##### Data #####

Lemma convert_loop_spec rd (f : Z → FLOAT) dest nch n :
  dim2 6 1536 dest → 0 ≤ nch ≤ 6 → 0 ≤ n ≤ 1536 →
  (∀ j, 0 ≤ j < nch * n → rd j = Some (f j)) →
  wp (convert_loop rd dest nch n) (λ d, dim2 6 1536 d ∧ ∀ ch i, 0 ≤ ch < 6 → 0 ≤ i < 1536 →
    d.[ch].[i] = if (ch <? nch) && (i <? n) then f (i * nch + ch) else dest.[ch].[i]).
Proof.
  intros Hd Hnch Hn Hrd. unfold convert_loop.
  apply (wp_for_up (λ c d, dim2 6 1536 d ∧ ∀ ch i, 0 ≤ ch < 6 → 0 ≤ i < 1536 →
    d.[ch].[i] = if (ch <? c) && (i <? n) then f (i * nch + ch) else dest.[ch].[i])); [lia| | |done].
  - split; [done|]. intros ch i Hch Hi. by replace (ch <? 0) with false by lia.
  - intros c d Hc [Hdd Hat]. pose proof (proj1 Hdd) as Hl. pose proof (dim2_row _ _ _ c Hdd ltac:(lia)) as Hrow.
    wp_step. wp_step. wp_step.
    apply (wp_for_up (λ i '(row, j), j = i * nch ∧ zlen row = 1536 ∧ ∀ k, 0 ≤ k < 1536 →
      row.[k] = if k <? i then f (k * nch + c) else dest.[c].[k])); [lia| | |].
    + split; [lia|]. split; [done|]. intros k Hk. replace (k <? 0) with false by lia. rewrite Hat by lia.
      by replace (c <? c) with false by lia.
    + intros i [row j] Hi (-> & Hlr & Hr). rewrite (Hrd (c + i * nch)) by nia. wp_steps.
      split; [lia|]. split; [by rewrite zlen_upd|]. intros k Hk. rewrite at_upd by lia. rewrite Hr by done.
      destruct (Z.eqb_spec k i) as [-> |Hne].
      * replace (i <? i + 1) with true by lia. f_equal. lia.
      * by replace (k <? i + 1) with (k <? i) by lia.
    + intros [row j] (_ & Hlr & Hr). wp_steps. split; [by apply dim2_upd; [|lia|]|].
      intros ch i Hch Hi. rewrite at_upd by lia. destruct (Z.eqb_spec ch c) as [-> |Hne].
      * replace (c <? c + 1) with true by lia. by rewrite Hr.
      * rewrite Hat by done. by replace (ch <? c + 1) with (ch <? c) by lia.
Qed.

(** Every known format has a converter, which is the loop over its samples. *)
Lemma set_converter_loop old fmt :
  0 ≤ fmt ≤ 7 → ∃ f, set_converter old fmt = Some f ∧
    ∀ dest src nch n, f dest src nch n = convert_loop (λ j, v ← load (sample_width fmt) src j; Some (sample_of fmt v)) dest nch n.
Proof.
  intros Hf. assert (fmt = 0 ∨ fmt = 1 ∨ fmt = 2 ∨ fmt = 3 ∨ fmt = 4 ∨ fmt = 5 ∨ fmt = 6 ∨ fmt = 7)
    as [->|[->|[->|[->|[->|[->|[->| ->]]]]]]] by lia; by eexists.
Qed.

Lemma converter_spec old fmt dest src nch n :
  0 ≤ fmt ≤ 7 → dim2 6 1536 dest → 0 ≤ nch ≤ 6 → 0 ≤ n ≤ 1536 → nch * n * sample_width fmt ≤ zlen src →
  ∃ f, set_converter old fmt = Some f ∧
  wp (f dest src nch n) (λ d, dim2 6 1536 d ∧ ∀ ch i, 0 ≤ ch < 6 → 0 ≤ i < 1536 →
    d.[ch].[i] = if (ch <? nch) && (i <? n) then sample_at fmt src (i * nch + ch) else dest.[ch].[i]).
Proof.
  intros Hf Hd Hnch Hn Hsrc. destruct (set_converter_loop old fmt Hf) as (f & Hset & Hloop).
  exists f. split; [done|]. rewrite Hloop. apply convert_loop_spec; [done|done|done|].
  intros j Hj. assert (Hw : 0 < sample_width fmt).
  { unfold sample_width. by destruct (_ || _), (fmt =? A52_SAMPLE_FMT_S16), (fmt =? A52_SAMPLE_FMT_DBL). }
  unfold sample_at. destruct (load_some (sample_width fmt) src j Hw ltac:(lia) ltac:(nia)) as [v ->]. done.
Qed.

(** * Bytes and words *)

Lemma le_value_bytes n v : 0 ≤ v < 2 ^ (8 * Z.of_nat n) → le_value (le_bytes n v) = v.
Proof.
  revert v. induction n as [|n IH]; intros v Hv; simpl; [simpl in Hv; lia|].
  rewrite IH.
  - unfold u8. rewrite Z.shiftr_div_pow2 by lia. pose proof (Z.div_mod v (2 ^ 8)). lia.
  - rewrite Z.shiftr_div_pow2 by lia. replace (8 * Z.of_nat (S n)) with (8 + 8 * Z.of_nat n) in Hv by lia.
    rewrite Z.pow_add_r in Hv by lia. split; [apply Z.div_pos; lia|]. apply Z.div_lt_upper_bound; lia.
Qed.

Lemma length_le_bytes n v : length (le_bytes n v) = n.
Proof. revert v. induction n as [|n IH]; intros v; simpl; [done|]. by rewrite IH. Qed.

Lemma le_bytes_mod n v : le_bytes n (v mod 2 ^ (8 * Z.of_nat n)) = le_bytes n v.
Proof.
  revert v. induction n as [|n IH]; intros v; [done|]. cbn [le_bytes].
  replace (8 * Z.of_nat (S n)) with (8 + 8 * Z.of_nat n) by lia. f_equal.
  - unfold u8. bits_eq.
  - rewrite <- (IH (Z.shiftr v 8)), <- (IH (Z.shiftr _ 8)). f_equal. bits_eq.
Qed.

#####

— Problem requirements —
Repeat the full set of records exactly.

— Task result —
Lemma convert_loop_spec rd (f : Z → FLOAT) dest nch n :
  dim2 6 1536 dest → 0 ≤ nch ≤ 6 → 0 ≤ n ≤ 1536 →
  (∀ j, 0 ≤ j < nch * n → rd j = Some (f j)) →
  wp (convert_loop rd dest nch n) (λ d, dim2 6 1536 d ∧ ∀ ch i, 0 ≤ ch < 6 → 0 ≤ i < 1536 →
    d.[ch].[i] = if (ch <? nch) && (i <? n) then f (i * nch + ch) else dest.[ch].[i]).
Proof.
  intros Hd Hnch Hn Hrd. unfold convert_loop.
  apply (wp_for_up (λ c d, dim2 6 1536 d ∧ ∀ ch i, 0 ≤ ch < 6 → 0 ≤ i < 1536 →
    d.[ch].[i] = if (ch <? c) && (i <? n) then f (i * nch + ch) else dest.[ch].[i])); [lia| | |done].
  - split; [done|]. intros ch i Hch Hi. by replace (ch <? 0) with false by lia.
  - intros c d Hc [Hdd Hat]. pose proof (proj1 Hdd) as Hl. pose proof (dim2_row _ _ _ c Hdd ltac:(lia)) as Hrow.
    wp_step. wp_step. wp_step.
    apply (wp_for_up (λ i '(row, j), j = i * nch ∧ zlen row = 1536 ∧ ∀ k, 0 ≤ k < 1536 →
      row.[k] = if k <? i then f (k * nch + c) else dest.[c].[k])); [lia| | |].
    + split; [lia|]. split; [done|]. intros k Hk. replace (k <? 0) with false by lia. rewrite Hat by lia.
      by replace (c <? c) with false by lia.
    + intros i [row j] Hi (-> & Hlr & Hr). rewrite (Hrd (c + i * nch)) by nia. wp_steps.
      split; [lia|]. split; [by rewrite zlen_upd|]. intros k Hk. rewrite at_upd by lia. rewrite Hr by done.
      destruct (Z.eqb_spec k i) as [-> |Hne].
      * replace (i <? i + 1) with true by lia. f_equal. lia.
      * by replace (k <? i + 1) with (k <? i) by lia.
    + intros [row j] (_ & Hlr & Hr). wp_steps. split; [by apply dim2_upd; [|lia|]|].
      intros ch i Hch Hi. rewrite at_upd by lia. destruct (Z.eqb_spec ch c) as [-> |Hne].
      * replace (c <? c + 1) with true by lia. by rewrite Hr.
      * rewrite Hat by done. by replace (ch <? c + 1) with (ch <? c) by lia.
Qed.

(** Every known format has a converter, which is the loop over its samples. *)
Lemma set_converter_loop old fmt :
  0 ≤ fmt ≤ 7 → ∃ f, set_converter old fmt = Some f ∧
    ∀ dest src nch n, f dest src nch n = convert_loop (λ j, v ← load (sample_width fmt) src j; Some (sample_of fmt v)) dest nch n.
Proof.
  intros Hf. assert (fmt = 0 ∨ fmt = 1 ∨ fmt = 2 ∨ fmt = 3 ∨ fmt = 4 ∨ fmt = 5 ∨ fmt = 6 ∨ fmt = 7)
    as [->|[->|[->|[->|[->|[->|[->| ->]]]]]]] by lia; by eexists.
Qed.

Lemma converter_spec old fmt dest src nch n :
  0 ≤ fmt ≤ 7 → dim2 6 1536 dest → 0 ≤ nch ≤ 6 → 0 ≤ n ≤ 1536 → nch * n * sample_width fmt ≤ zlen src →
  ∃ f, set_converter old fmt = Some f ∧
  wp (f dest src nch n) (λ d, dim2 6 1536 d ∧ ∀ ch i, 0 ≤ ch < 6 → 0 ≤ i < 1536 →
    d.[ch].[i] = if (ch <? nch) && (i <? n) then sample_at fmt src (i * nch + ch) else dest.[ch].[i]).
Proof.
  intros Hf Hd Hnch Hn Hsrc. destruct (set_converter_loop old fmt Hf) as (f & Hset & Hloop).
  exists f. split; [done|]. rewrite Hloop. apply convert_loop_spec; [done|done|done|].
  intros j Hj. assert (Hw : 0 < sample_width fmt).
  { unfold sample_width. by destruct (_ || _), (fmt =? A52_SAMPLE_FMT_S16), (fmt =? A52_SAMPLE_FMT_DBL). }
  unfold sample_at. destruct (load_some (sample_width fmt) src j Hw ltac:(lia) ltac:(nia)) as [v ->]. done.
Qed.

(** * Bytes and words *)

Lemma le_value_bytes n v : 0 ≤ v < 2 ^ (8 * Z.of_nat n) → le_value (le_bytes n v) = v.
Proof.
  revert v. induction n as [|n IH]; intros v Hv; simpl; [simpl in Hv; lia|].
  rewrite IH.
  - unfold u8. rewrite Z.shiftr_div_pow2 by lia. pose proof (Z.div_mod v (2 ^ 8)). lia.
  - rewrite Z.shiftr_div_pow2 by lia. replace (8 * Z.of_nat (S n)) with (8 + 8 * Z.of_nat n) in Hv by lia.
    rewrite Z.pow_add_r in Hv by lia. split; [apply Z.div_pos; lia|]. apply Z.div_lt_upper_bound; lia.
Qed.

Lemma length_le_bytes n v : length (le_bytes n v) = n.
Proof. revert v. induction n as [|n IH]; intros v; simpl; [done|]. by rewrite IH. Qed.

Lemma le_bytes_mod n v : le_bytes n (v mod 2 ^ (8 * Z.of_nat n)) = le_bytes n v.
Proof.
  revert v. induction n as [|n IH]; intros v; [done|]. cbn [le_bytes].
  replace (8 * Z.of_nat (S n)) with (8 + 8 * Z.of_nat n) by lia. f_equal.
  - unfold u8. bits_eq.
  - rewrite <- (IH (Z.shiftr v 8)), <- (IH (Z.shiftr _ 8)). f_equal. bits_eq.
Qed.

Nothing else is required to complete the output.